Dataset items:
··········
#[export] Instance Postgres_mapping_laws : MappingLaws (Database RepoTables).
Proof.
  refine {| mapping_holds := db_holds mappings_rep |}.
  - intros s v k k' x [_ Hu]. apply Hu.
  - intros r. apply realises_try. intros t v a t' [-> Hu] Hf.
    destruct (clashes _ _ _ _) eqn:Ec; [done|]. injection Hf as <- <-. split; [done|].
    rewrite clashes_false in Ec. unfold mappings_rep. cbn [put_mappings t_mappings fst snd]. split; [done|].
    intros k k' x. rewrite !lookup_insert. repeat case_decide; subst; try done.
    + intros [= <-] Hk. symmetry. by eapply Ec.
    + intros Hk [= <-]. by eapply Ec.
    + apply Hu.
  - intros p i. eapply (answers_query mappings_rep (λ t, head (List.filter (λ '(_, row), (row.1 == p) && (row.2 == i))
      (row_iter (map_to_list (t_mappings t)))))).
    intros t v b [-> _] [= <-]. destruct (head _) as [[k x]|] eqn:Eh; simpl.
    + apply head_Some_elem_of, list_elem_of_In, filter_In in Eh as [Hin%list_elem_of_In Hx].
      rewrite row_iter_perm in Hin. apply elem_of_map_to_list in Hin. apply andb_true_iff in Hx as [->%String.eqb_eq ->%String.eqb_eq].
      split; [by eapply mapping_row_at|done].
    + apply head_None in Eh. intros k Hk.
      assert ((k, (p, i)) ∈ List.filter (λ '(_, row), (row.1 == p) && (row.2 == i)) (row_iter (map_to_list (t_mappings t)))) as Hin.
      { apply list_elem_of_In, filter_In. split; [|by rewrite !String.eqb_refl].
        apply list_elem_of_In. rewrite row_iter_perm. by apply elem_of_map_to_list. }
      rewrite Eh in Hin. by apply not_elem_of_nil in Hin.
  - eapply (answers_query mappings_rep (λ t, merge_sort owner_le (row_iter (map_to_list (t_mappings t))))).
    intros t v b [-> _] [= <-] r. rewrite list_elem_of_fmap. split.
    + intros ([k x] & -> & Hin). rewrite merge_sort_Permutation, row_iter_perm in Hin. apply elem_of_map_to_list in Hin.
      by eapply mapping_row_at.
    + intros Hr. exists ((mp_forgejo_owner r, mp_forgejo_repo r), (mp_pubkey r, mp_identifier r)). split; [by destruct r|].
      rewrite merge_sort_Permutation, row_iter_perm. by apply elem_of_map_to_list.
Defined.

Definition tenants_rep (t : RepoTables) (v : gmap string RelayTenantRecord) : Prop :=
  v = t_tenants t ∧ (∀ i r, v !! i = Some r → tn_id r = i) ∧
  ∀ i j r r', v !! i = Some r → v !! j = Some r' → tn_host r = tn_host r' → i = j.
··········
▶ _Your instructions_: All lines from the one holding "intros t v b [-> _] [= <-] r." through the end of the entries need to be given again exactly. Leave out the others.

▶ _Solution to this problem_:
    intros t v b [-> _] [= <-] r. rewrite list_elem_of_fmap. split.
    + intros ([k x] & -> & Hin). rewrite merge_sort_Permutation, row_iter_perm in Hin. apply elem_of_map_to_list in Hin.
      by eapply mapping_row_at.
    + intros Hr. exists ((mp_forgejo_owner r, mp_forgejo_repo r), (mp_pubkey r, mp_identifier r)). split; [by destruct r|].
      rewrite merge_sort_Permutation, row_iter_perm. by apply elem_of_map_to_list.
Defined.

Definition tenants_rep (t : RepoTables) (v : gmap string RelayTenantRecord) : Prop :=
  v = t_tenants t ∧ (∀ i r, v !! i = Some r → tn_id r = i) ∧
  ∀ i j r r', v !! i = Some r → v !! j = Some r' → tn_host r = tn_host r' → i = j.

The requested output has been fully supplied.